Phase 4: Post-Upgrade Validation Checklist
Run every check below after the upgrade completes. All checks must pass before declaring the migration successful.
4.1 GatewayClass is Accepted
kubectl get gatewayclass eg -o jsonpath='{.status.conditions[?(@.type=="Accepted")].status}'
# Expected: True
4.2 All Gateways are Programmed
kubectl get gateways --all-namespaces -o json | \
jq -r '.items[] | "\(.metadata.namespace)/\(.metadata.name): " + (.status.conditions[]? | select(.type=="Programmed") | .status)'
# Expected: all True
4.3 All Routes are Accepted
kubectl get httproutes --all-namespaces -o json | \
jq -r '.items[] | "\(.metadata.namespace)/\(.metadata.name): " + (.status.parents[]?.conditions[]? | select(.type=="Accepted") | .status)'
# Expected: all True
4.4 Envoy proxy pods are healthy
kubectl get pods --all-namespaces -l app.kubernetes.io/component=proxy -o wide
# Expected: all Running, all containers Ready
4.5 Traffic is flowing
# Replace with your actual gateway address and a known-good route
GATEWAY_IP=$(kubectl get gateway eg -n default -o jsonpath='{.status.addresses[0].value}')
curl -v http://${GATEWAY_IP}/healthz
# Expected: 200 OK (or the expected response for your application)
4.6 No error logs in the controller
kubectl logs -n envoy-gateway-system deployment/envoy-gateway --since=5m | grep -i error
# Expected: no unexpected errors
Phase 5: Rollback Procedure
If the upgrade fails or causes issues, roll back using the steps below.
5.1 Roll back the controller via Helm
helm rollback eg -n envoy-gateway-system
This reverts the controller deployment to the previous Helm revision.
5.2 Verify rollback
helm list -n envoy-gateway-system
kubectl get deployment envoy-gateway -n envoy-gateway-system \
-o jsonpath='{.spec.template.spec.containers[0].image}'
Confirm the image tag matches ${From}.
5.3 CRD rollback (if needed)
Warning: CRD rollbacks are manual and risky. Downgrading CRDs can cause data loss if new fields were already populated by the newer controller. Only attempt this if the upgrade introduced CRD-level issues.

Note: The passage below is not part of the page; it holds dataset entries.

Lemma ext_grow p data : ext data p (grow p data).
Proof. by eexists. Qed.

Lemma feed_drains p data evs r :
  parser_ok p → small p (len data) → drains (grow p data) evs r →
  feed p data = match r with Ok p' => Ok (p', evs) | Err e => Err e end.
Proof.
  intros Hp Hs Hd. unfold feed, drain_events_into. fold (grow p data).
  change (loop_m _ _ _ (grow p data, [], 0)) with (drain U64_MAX (grow p data, [], 0)).
  assert (parser_ok (grow p data)) as Hp' by done.
  destruct (drains_spec _ _ _ Hp' Hd) as (HF & Hl & _). apply total_bytes_bound in HF.
  unfold small in Hs. simpl in HF, Hl. rewrite length_app in Hl.
  rewrite (drain_drains _ _ _ _ _ Hd Hp').
  - by destruct r.
  - lia.
  - destruct Hp as [Hm _]. nia.
Qed.

(** Two parsers alike but for the capacity of their buffers. *)
Definition same_parser (p q : WsParser) : Prop := set_buf p (buf p) 0 = set_buf q (buf q) 0.

#[local] Instance same_parser_equiv : Equivalence same_parser.
Proof. split; unfold same_parser; congruence. Qed.

Definition same_outcome (r s : result WsError (WsParser * list WsEvent)) : Prop :=
  match r, s with
  | Ok (p, e), Ok (q, f) => same_parser p q ∧ e = f
  | Err e, Err f => e = f
  | _, _ => False
  end.

Lemma ext_same x p q q' : ext x p q → same_parser q q' → ext x p q'.
Proof.
  intros [c ->] Hs. exists (cap q'). unfold same_parser in Hs. destruct q'. simpl in *.
  unfold set_buf in *. simpl in *. congruence.
Qed.

Lemma ext_app x y p q q' : ext x p q → ext y q q' → ext (x ++ y) p q'.
Proof. intros [c ->] [c' ->]. exists c'. simpl. by rewrite app_assoc. Qed.

Lemma ext_inj x p q q' : ext x p q → ext x p q' → same_parser q q'.
Proof. by intros [c ->] [c' ->]. Qed.

Lemma ext_nil_same p q : ext [] p q ↔ same_parser p q.
Proof.
  split.
  - intros [c ->]. unfold same_parser. simpl. by rewrite app_nil_r.
  - intros H. apply (ext_same _ _ p); [|done]. exists (cap p). rewrite app_nil_r. by destruct p.
Qed.

(** Drains of parsers alike are alike. *)
Lemma drains_same p q evs r :
  drains p evs r → same_parser p q →
  ∃ r', drains q evs r' ∧
    match r, r' with
    | Ok p', Ok q' => same_parser p' q' | Err e, Err f => e = f | _, _ => False
    end.
Proof.
  intros Hd Hq%ext_nil_same. pose proof (drains_ext _ _ _ _ _ Hd Hq) as Hx.
  destruct r as [p'|e]; [|by exists (Err e)].
  destruct Hx as (q' & Hq' & Hx). exists (Ok q'). split; [|by apply ext_nil_same].
  rewrite <-(app_nil_r evs). apply Hx. constructor. apply frame_step_None.
  destruct Hq' as [c ->]. simpl. rewrite app_nil_r.
  assert (frame_step p' = Ok None) as Hn by (clear -Hd; remember (Ok p') as r; induction Hd; simplify_eq; auto).
  by apply frame_step_None in Hn.
Qed.

(** Feeding chunk after chunk. *)
Definition feed_all (p : WsParser) (chunks : list bytes) : result WsError (WsParser * list WsEvent) :=
  try_fold (λ '(p, evs) data, '(p, new) ← feed p data; Ok (p, evs ++ new)) (p, []) chunks.

Lemma feed_all_drains chunks p ev q evs r :
  parser_ok p → small p (len (concat chunks)) → chunks ≠ [] ∨ frame_step p = Ok None →
  ext (concat chunks) p q → drains q evs r →
  match try_fold (λ '(p, evs) data, '(p, new) ← feed p data; Ok (p, evs ++ new)) (p, ev) chunks with
  | Ok (p', ev') => ev' = ev ++ evs ∧ ∃ q', r = Ok q' ∧ same_parser p' q'
  | Err e => r = Err e
  end.
Proof.
  revert p ev evs r q. induction chunks as [|c cs IH]; intros p ev evs r q Hp Hsm Hne Hq Hd.
  - destruct Hne as [?|Hn]; [done|]. simpl in *. apply ext_nil_same in Hq.
    destruct (drains_same _ _ _ _ (drains_stop _ Hn) Hq) as ([q'|e] & Hd' & Hs); [|done].
    destruct (drains_fun _ _ _ _ _ Hd Hd') as [-> ->]. rewrite app_nil_r. eauto.
  - simpl concat in Hsm, Hq. rewrite length_app, Nat2Z.inj_add in Hsm.
    assert (ext (concat cs) (grow p c) q) as Hq1.
    { destruct Hq as [k ->]. exists k. simpl. by rewrite app_assoc. }
    destruct (drains_total (grow p c)) as (evs1 & r1 & Hd1); [done|].
    assert (small p (len c)) as Hsm1 by (unfold small in *; destruct Hp; nia).
    pose proof (drains_ext _ _ _ _ _ Hd1 Hq1) as Hx. cbn [try_fold].
    rewrite (feed_drains _ _ _ _ Hp Hsm1 Hd1). destruct r1 as [p1|e]; simpl.
    + destruct Hx as (q1 & Hq' & Hx).
      assert (parser_ok (grow p c)) as Hg by done.
      destruct (drains_spec _ _ _ Hg Hd1) as (_ & _ & Hr1).
      destruct (Hr1 p1 eq_refl) as (Hp1 & Hm1 & Hn1 & Hl1).
      destruct (drains_total q1) as (evs2 & r2 & Hd2).
      { by destruct Hq' as [k ->]. }
      destruct (drains_fun _ _ _ _ _ Hd (Hx _ _ Hd2)) as [-> ->].
      rewrite app_assoc. apply (IH p1 (ev ++ evs1) evs2 r2 q1); [done| |by right|done|done].
      unfold small in *. simpl in Hl1, Hm1. rewrite length_app in Hl1. rewrite Hm1.
      destruct Hp. nia.
    + by destruct (drains_fun _ _ _ _ _ Hd Hx) as [-> ->].
Qed.

(** C23. However the bytes of a connection are cut into reads, the parser ends in
    the same state with the same events, or with the same error, as when all of
    them come at once. *)
Theorem feed_any_chunks p c chunks :
  parser_ok p → small p (len (concat (c :: chunks))) →
  same_outcome (feed_all p (c :: chunks)) (feed p (concat (c :: chunks))).
Proof.
  intros Hp Hs. destruct (drains_total (grow p (concat (c :: chunks)))) as (evs & r & Hd); [done|].
  rewrite (feed_drains _ _ _ _ Hp Hs Hd).
  pose proof (feed_all_drains (c :: chunks) p [] _ evs r Hp Hs (or_introl (not_eq_sym (@nil_cons _ _ _)))
    (ext_grow _ _) Hd) as H.
  unfold feed_all, same_outcome. destruct (try_fold _ _ _) as [[p' ev']|e].
  - by destruct H as (-> & q' & -> & Hq).
  - by subst r.
Qed.

(** C25. What a peer can make the parser hold: every event it hands over fits the
    message limit, and what stays in its buffers is less than one frame of the
    limit and its header, and fragments within the limit. *)
Theorem feed_bounded p data p' evs :
  parser_ok p → small p (len data) → feed p data = Ok (p', evs) →
  Forall (λ e, len (event_payload e) ≤ max_message p) evs
  ∧ max_message p' = max_message p
  ∧ len (buf p') < max_message p + 14 ∧ len (frag p') ≤ max_message p
  ∧ 2 * len evs + len (buf p') ≤ len (buf p) + len data.
Proof.
  intros Hp Hs H. destruct (drains_total (grow p data)) as (evs' & r & Hd); [done|].
  rewrite (feed_drains _ _ _ _ Hp Hs Hd) in H. destruct r as [q|e]; simplify_eq.
  assert (parser_ok (grow p data)) as Hg by done.
  destruct (drains_spec _ _ _ Hg Hd) as (HF & _ & Hr).
  destruct (Hr p' eq_refl) as (Hp' & Hm & Hn & Hl). simpl in HF, Hm, Hl.
  apply frame_step_None, parse_frame_None in Hn; [|apply Hp'].
  rewrite Hm in Hn. destruct Hp' as [_ Hf]. rewrite Hm in Hf.
  rewrite length_app, Nat2Z.inj_add in Hl. split; [done|]. split; [done|]. lia.
Qed.
End frames.

(** A masked text frame that says hi, cut inside its header and its payload. *)
Definition sample_chunks : list bytes := [[0x81]; [0x82; 1; 2]; [3; 4; 105]; [107]].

If CRD changes caused problems, restore from the backup taken in Phase 1:
# Re-apply the backed-up resources
kubectl apply -f eg-backup-$(date +%Y%m%d).yaml
For CRDs themselves, you may need to reinstall the previous version's CRDs:
helm pull oci://docker.io/envoyproxy/gateway-helm --version ${From} --untar
kubectl apply --force-conflicts --server-side -f ./gateway-helm/crds/gatewayapi-crds.yaml
kubectl apply --force-conflicts --server-side -f ./gateway-helm/crds/generated
Recommendation: If CRD rollback is necessary, consider restoring the entire cluster state from backup rather than selectively reverting CRDs. Partial CRD rollbacks can leave the cluster in an inconsistent state.
Warnings
- Never skip CRD updates. The controller depends on CRDs being at the correct version. Upgrading the controller without updating CRDs first causes reconciliation failures and potential 404 errors.
- Always backup before upgrading. The backup command in Phase 1 is your safety net. Without it, CRD data loss is unrecoverable.
- Test upgrades in a staging environment first. Production upgrades should follow a validated staging run.
- Review the release notes for every version in your upgrade path: https://gateway.envoyproxy.io/news/releases/
- Do not downgrade across minor versions without testing. Envoy Gateway does not guarantee backward compatibility for CRD schemas across minor versions.
Summary Checklist
Use this checklist to track progress through the migration:
- Verified current EG version matches
${From} - Checked Gateway API CRD versions
- Confirmed all Gateways are healthy
- Confirmed all Routes are healthy
- Created resource backup (
eg-backup-YYYYMMDD.yaml) - Verified Helm release is in deployed state
- Applied version-specific migration steps (if applicable)
- Updated CRDs with server-side apply
- Upgraded controller via Helm
- Controller deployment is Available
- GatewayClass is Accepted
- All Gateways are Programmed
- All Routes are Accepted
- Envoy proxy pods are healthy
- Traffic is flowing through the gateway
- No unexpected errors in controller logs
- Release notes reviewed for target version